Part one opens the dream world that Mrs Thatcher promised, and the ghosts that came back to disrupt it. When power begins to shift in society, everything becomes unstable, exciting and frightening. It wasn’t just the decline of political power, it was also a seismic shift in consciousness in Britain at the end of the 20th century, driven by individualism. Gay Scottish Disco. Intersex dog. Mrs Thatcher. Encounter group. Ghosts of the Empire. Jimmy Savile. The Cheese and Onion computer. Video dating. Ian Curtis. Monetarism. Dead pilot. Stephen Hawking and Black Holes. National Front. Fat-shaming ventriloquist. Dub clash sound system. Party elephant. Wanker on the line. Racist attacks. Bucks Fizz.

On your own in a world of individual freedom. It’s wonderful. But can you trust the old institutions? Suspicion begins to grow. Taxidermist and owl. Rupert Murdoch and the Royal Family. Mrs Thatcher and the Yorkshire Ripper. Avant-garde hair. Video vigilantes. Inflatable giraffe. Fairlight sampler. Square-dance in Worthing. Paedophile spy. Skinhead poem. The corrupt British establishment. Relax. Dame Edna and the Freemasons. Shoot to Kill. Two policeman interrogating a rape victim. Penguins. How to manipulate interviewees on TV. Remixes. The past becomes untrustworthy.

Money replaces ideology as a way of ordering Britain. It was supposed to make things rational. But the money got mixed with old forces from the past. And wasn’t as predictable as it seemed. Shoes from Russell & Bromley. Mrs Thatcher’s luminous earrings. Dolly the horse. Liberal intellectuals who know their power is over. Leeks by moonlight. The Duke of Westminster. The Bitch. Modern art. Morrissey’s nostalgia. Make-up by Rimmel. Dodi Fayed. Ken Dodd’s suitcase. Data extraction. The first Islamist group. The covenants of old English power. MDMA. Mrs Thatcher reads a poem. White rasta.

Those in power begin to distrust you. Once you were a heroic individual. Now you are a creature of HR. And the prime minister is just a man in blue underpants. UFO over Surrey. Water is contaminated. Pigs walking into walls. Traitors in Downing Street. Night sweats. Ram-raiding Currys. ERM underwear. Dreaming of Sutton Coldfield. Nuns play ping pong. Sod Off. HR comes to the Zoo. The official report insists it’s anxiety, not water. Jane Hawking hates her husband’s rational smile. Cleaning up dragon shit. Privatised companies play mathematical games. The rabbits are not anxious. But there may be alternative dimensions where they are. The politicians lose control of the economy.
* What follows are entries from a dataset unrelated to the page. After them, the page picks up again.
(** ** Errors

    Go functions of the repository return [(value, error)].  An error is
    either a plain error, an [APIError] (server/api/errors/api_error.go) that
    carries the HTTP status the API answers with, or the list [APIErrors] a
    validator accumulates. *)

Record APIError := mkAPIError {
  Message : string;
  ErrDetail : option string;
  HTTPStatus : Z;
  ErrCode : string
}.

Definition api_error (status : Z) (msg : string) : APIError :=
  mkAPIError msg None status "".

(** [NewAPIError] of api_error.go. *)
Definition NewAPIError (statusCode : Z) (errCode message : string)
    (err : option string) : APIError :=
  mkAPIError message err statusCode errCode.

(** [APIError.Error] of api_error.go: the wrapped error wins over the message. *)
Definition APIError_Error (ae : APIError) : string :=
  match ErrDetail ae with
  | Some e => e
  | None => Message ae
  end.

Inductive go_error :=
  | EPlain (msg : string)
  | EAPI (e : APIError)
  | EAPIs (es : list APIError).

Inductive result (A : Type) :=
  | Ok (a : A)
  | Err (e : go_error).
Arguments Ok {A} a.
Arguments Err {A} e.

Definition result_bind {A B} (r : result A) (k : A -> result B) : result B :=
  match r with
  | Ok a => k a
  | Err e => Err e
  end.

Definition is_ok {A} (r : result A) : bool :=
  match r with Ok _ => true | Err _ => false end.

(** HTTP status codes of net/http the sources use. *)
Definition StatusOK : Z := 200.
Definition StatusBadRequest : Z := 400.
Definition StatusUnauthorized : Z := 401.
Definition StatusForbidden : Z := 403.
Definition StatusNotFound : Z := 404.
Definition StatusConflict : Z := 409.
Definition StatusTooManyRequests : Z := 429.
Definition StatusInternalServerError : Z := 500.
Definition StatusServiceUnavailable : Z := 503.

Declare Scope go_scope.
Delimit Scope go_scope with go.
Notation "'let!' x ':=' r 'in' k" := (result_bind r (fun x => k))
  (at level 10, x pattern, r at level 100, k at level 200) : go_scope.
Open Scope go_scope.

(** A computation that threads a state and may fail.  As in Go, the state
    changes made before an early [return err] stay. *)
Definition M (S A : Type) : Type := S -> result A * S.

Definition ret {S A} (a : A) : M S A := fun s => (Ok a, s).
Definition fail {S A} (e : go_error) : M S A := fun s => (Err e, s).
Definition bind {S A B} (m : M S A) (k : A -> M S B) : M S B :=
  fun s => match m s with
           | (Ok a, s') => k a s'
           | (Err e, s') => (Err e, s')
           end.
Definition get {S} : M S S := fun s => (Ok s, s).
Definition put {S} (s : S) : M S unit := fun _ => (Ok tt, s).
Definition lift {S A} (r : result A) : M S A := fun s => (r, s).
Definition gets {S A} (f : S -> A) : M S A := fun s => (Ok (f s), s).
Definition modify {S} (f : S -> S) : M S unit := fun s => (Ok tt, f s).

(** Runs a computation on a component of the state. *)
Definition zoom {S T A} (proj : S -> T) (upd : T -> S -> S) (m : M T A) : M S A :=
  fun s => let '(r, t) := m (proj s) in (r, upd t s).

(** What a caller makes of an error: [if err != nil { return wrap(err) }]. *)
Definition on_error {S A} (wrap : go_error -> go_error) (m : M S A) : M S A :=
  fun s => match m s with
           | (Err e, s') => (Err (wrap e), s')
           | p => p
           end.

(** [v, err := m(); if err != nil { ... }] where the caller looks at [err]. *)
Definition try {S A} (m : M S A) : M S (result A) :=
  fun s => let '(r, s') := m s in (Ok r, s').

Definition when {S} (b : bool) (m : M S unit) : M S unit :=
  if b then m else ret tt.

(** [for _, a := range l { if err := f(a); err != nil { return err } }]. *)
Fixpoint for_each {S A} (f : A -> M S unit) (l : list A) : M S unit :=
  match l with
  | [] => ret tt
  | a :: l' => bind (f a) (fun _ => for_each f l')
  end.

Notation "x '<-' m ';;' k" := (bind m (fun x => k))
  (at level 100, m at next level, right associativity) : go_scope.
Notation "m ';;;' k" := (bind m (fun _ => k))
  (at level 100, right associativity) : go_scope.

(** ** Machine integers and time

    A Go [int] is a 64-bit two's complement integer on the platforms the
    server is built for; a value is the [Z] it denotes and [wrap64] is the
    wrap-around of its arithmetic.  Instants and durations are nanoseconds. *)

Definition int64_min : Z := (- 2 ^ 63)%Z.
Definition int64_max : Z := (2 ^ 63 - 1)%Z.
Definition wrap64 (z : Z) : Z := ((z + 2 ^ 63) mod 2 ^ 64 - 2 ^ 63)%Z.

Abbreviation time := Z (only parsing).
Abbreviation duration := Z (only parsing).
Definition Nanosecond : Z := 1.
Definition Second : Z := 1000000000.
Definition Minute : Z := (60 * Second)%Z.
Definition Hour : Z := (60 * Minute)%Z.

(** ** Generic lemmas *)

Lemma wrap64_small (z : Z) :
  (int64_min <= z <= int64_max)%Z -> wrap64 z = z.
Proof.
  unfold wrap64, int64_min, int64_max; intros H.
  rewrite Z.mod_small; lia.
Qed.

Lemma wrap64_range (z : Z) : (int64_min <= wrap64 z <= int64_max)%Z.
Proof.
  unfold wrap64, int64_min, int64_max.
  pose proof (Z.mod_pos_bound (z + 2 ^ 63) (2 ^ 64) ltac:(lia)); lia.
Qed.

(** Inversion of the monad's steps. *)
Lemma bind_Ok_inv {S A B} (m : M S A) (k : A -> M S B) s b s' :
  bind m k s = (Ok b, s') -> exists a s1, m s = (Ok a, s1) /\ k a s1 = (Ok b, s').
Proof. unfold bind. destruct (m s) as [[a|e] s1]; [eauto|done]. Qed.

Lemma bind_inv {S A B} (m : M S A) (k : A -> M S B) s r s' :
  bind m k s = (r, s') ->
  (exists a s1, m s = (Ok a, s1) /\ k a s1 = (r, s')) \/
  (exists e, m s = (Err e, s') /\ r = Err e).
Proof.
  unfold bind. destruct (m s) as [[a|e] s1]; [eauto|].
  intros [= <- <-]. eauto.
Qed.

Lemma zoom_inv {S T A} (proj : S -> T) upd (m : M T A) s r s' :
  zoom proj upd m s = (r, s') -> exists t, m (proj s) = (r, t) /\ s' = upd t s.
Proof. unfold zoom. destruct (m (proj s)) as [r0 t]. intros [= <- <-]. eauto. Qed.

Lemma try_inv {S A} (m : M S A) s r s' :
  try m s = (r, s') -> exists a, r = Ok a /\ m s = (a, s').
Proof. unfold try. destruct (m s) as [a s1]. intros [= <- <-]. eauto. Qed.

Lemma on_error_Ok {S A} wrap (m : M S A) s a s' :
  on_error wrap m s = (Ok a, s') -> m s = (Ok a, s').
Proof. unfold on_error. destruct (m s) as [[]]; congruence. Qed.

Lemma union_singleton_absorb `{Countable K} (x : K) (X : gset K) :
  x ∈ X -> {[x]} ∪ X = X.
Proof. intros. apply subseteq_union_1_L. by apply singleton_subseteq_l. Qed.

Lemma size_union_singleton `{Countable K} (x : K) (X : gset K) :
  x ∉ X -> size ({[x]} ∪ X) = S (size X).
Proof.
  intros. rewrite size_union; [by rewrite size_singleton|].
  by apply disjoint_singleton_l.
Qed.

(** ** Automation *)

Create HintDb proxi.
Create Rewrite HintDb proxi_rw.

(** Split every [if]/[match] on a boolean or an option in sight. *)
Ltac case_go :=
  repeat match goal with
    | H : context [match ?x with _ => _ end] |- _ =>
        destruct x eqn:?; simplify_eq/=
    | |- context [match ?x with _ => _ end] =>
        destruct x eqn:?; simplify_eq/=
    end.

(** Turn boolean comparisons in the context into propositions. *)
Ltac bool_prop :=
  repeat match goal with
    | H : _ && _ = true |- _ => apply andb_true_iff in H; destruct H
    | H : _ || _ = false |- _ => apply orb_false_iff in H; destruct H
    | H : negb _ = true |- _ => apply negb_true_iff in H
    | H : negb _ = false |- _ => apply negb_false_iff in H
    | H : (_ =? _)%Z = true |- _ => apply Z.eqb_eq in H
    | H : (_ =? _)%Z = false |- _ => apply Z.eqb_neq in H
    | H : (_ <? _)%Z = true |- _ => apply Z.ltb_lt in H
    | H : (_ <? _)%Z = false |- _ => apply Z.ltb_ge in H
    | H : (_ <=? _)%Z = true |- _ => apply Z.leb_le in H
    | H : (_ <=? _)%Z = false |- _ => apply Z.leb_gt in H
    | H : (_ =? _)%string = true |- _ => apply String.eqb_eq in H
    | H : (_ =? _)%string = false |- _ => apply String.eqb_neq in H
    end.
(* ===== verification/Query.v ===== *)
(** * List queries (share/query)

    Parsing, validation and translation to SQL of the list options every
    collection endpoint of the API takes: filters, sorts, sparse fields and
    pagination.  A Go [map[string]bool] is a [gmap string bool]; [url.Values]
    is the list of its entries in the order Go iterates over it.  The two
    regular expressions are written out as the recognisers they denote. *)

From stdpp Require Import base gmap strings list numbers sets sorting.
From Stdlib Require Import ZArith Ascii Lia.
From S2P Require Import Prelude GoStrings.

Local Open Scope string_scope.

Abbreviation fieldset := (gmap string bool) (only parsing).
Abbreviation url_values := (list (string * list string)) (only parsing).

(** [m[k]] of a Go [map[string]bool]: false for a missing key. *)
Definition mget (m : fieldset) (k : string) : bool := default false (m !! k).

Fixpoint values_get (vs : url_values) (k : string) : option (list string) :=
  match vs with
  | [] => None
  | (k', v) :: vs' => if String.eqb k' k then Some v else values_get vs' k
  end.

(** ** Filters (filter.go) *)

Definition FilterLogicalOperatorTypeOR : string := "or".
Definition FilterLogicalOperatorTypeAND : string := "and".

(** [FilterOperatorType.Code]. *)
Definition Code (fot : string) : string :=
  if String.eqb fot "eq" then "="
  else if String.eqb fot "gt" then ">"
  else if String.eqb fot "lt" then "<"
  else if String.eqb fot "since" then ">="
  else if String.eqb fot "until" then "<="
  else "=".

Record FilterOption := mkFilterOption {
  fo_Column : list string;
  fo_Operator : string;
  fo_Values : list string;
  fo_ValuesLogicalOperator : string;
  fo_CompareFunc : string
}.

Definition FilterOption_String (fo : FilterOption) : string :=
  let s := "filter[" +:+ Join (fo_Column fo) "|" +:+ "]" in
  if String.eqb (fo_Operator fo) "" then s
  else s +:+ "[" +:+ fo_Operator fo +:+ "]".
(* ===== verification/ClientGroups.v ===== *)
(** * Client groups (server/cgroups/group.go)

    A client group selects clients by patterns on their attributes and tags
    and is opened to API users by user group.  [Param_matches] is the pattern
    matcher; [glob] below is what a pattern means.  The JSON decoding of a raw
    tag definition ([json.Unmarshal] into the two types the code tries) is an
    argument of [ParseTag]. *)

From stdpp Require Import base gmap strings list numbers sets.
From Stdlib Require Import ZArith Ascii Lia.
From S2P Require Import Prelude GoStrings.

Local Open Scope string_scope.

(** ** Patterns *)

(** The loop over the parts between the stars: each is searched in what the
    previous one left. *)
Fixpoint scan_parts (parts : list string) (value : string) : bool :=
  match parts with
  | [] => true
  | part :: parts' =>
      match Cut value part with
      | None => false
      | Some (_, rest) => scan_parts parts' rest
      end
  end.

(** [Param.matches]. *)
Definition Param_matches (p value : string) : bool :=
  let str := ToLower p in
  let value := ToLower value in
  if Contains str "*" then
    let parts := Split str "*" in
    if negb (HasPrefix value (default "" (head parts)))
       || negb (HasSuffix value (List.last parts ""))
    then false
    else scan_parts parts value
  else String.eqb str value.

(** [ParamValues.MatchesOneOf]; [None] is the nil pointer. *)
Definition MatchesOneOf (p : option (list string)) (values : list string) : bool :=
  match p with
  | None => true
  | Some ps =>
      if bool_decide (ps = []) && bool_decide (values = []) then true
      else existsb (fun curParam => existsb (Param_matches curParam) values) ps
  end.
Who needs politicians in a magical world of free individuals? So they give away their power. But Alexander McQueen sees what is really happening. The monstrous rise of the handbag. The Prince of Wales and his hidden smutty word. Christian Heavy Metal. Sleazy politicians. Imaginary Time. Mohamed al Fayed. King Rat. Censorship in Bollywood. The disappeared from the mental hospital. Highland Rape. Labour gives the last real power away. Sugababes. The pool, the sauna and the lifestyle. Artists become agents for property developers. There are Black Holes in your head. Factories close in the North East. A scanner from Maplin. The empty zones in the Dome. Toad in the Hole. Margaret Thatcher’s handbag. The hidden backbeat. Subprime. The fake show at the end of the century. And the real one.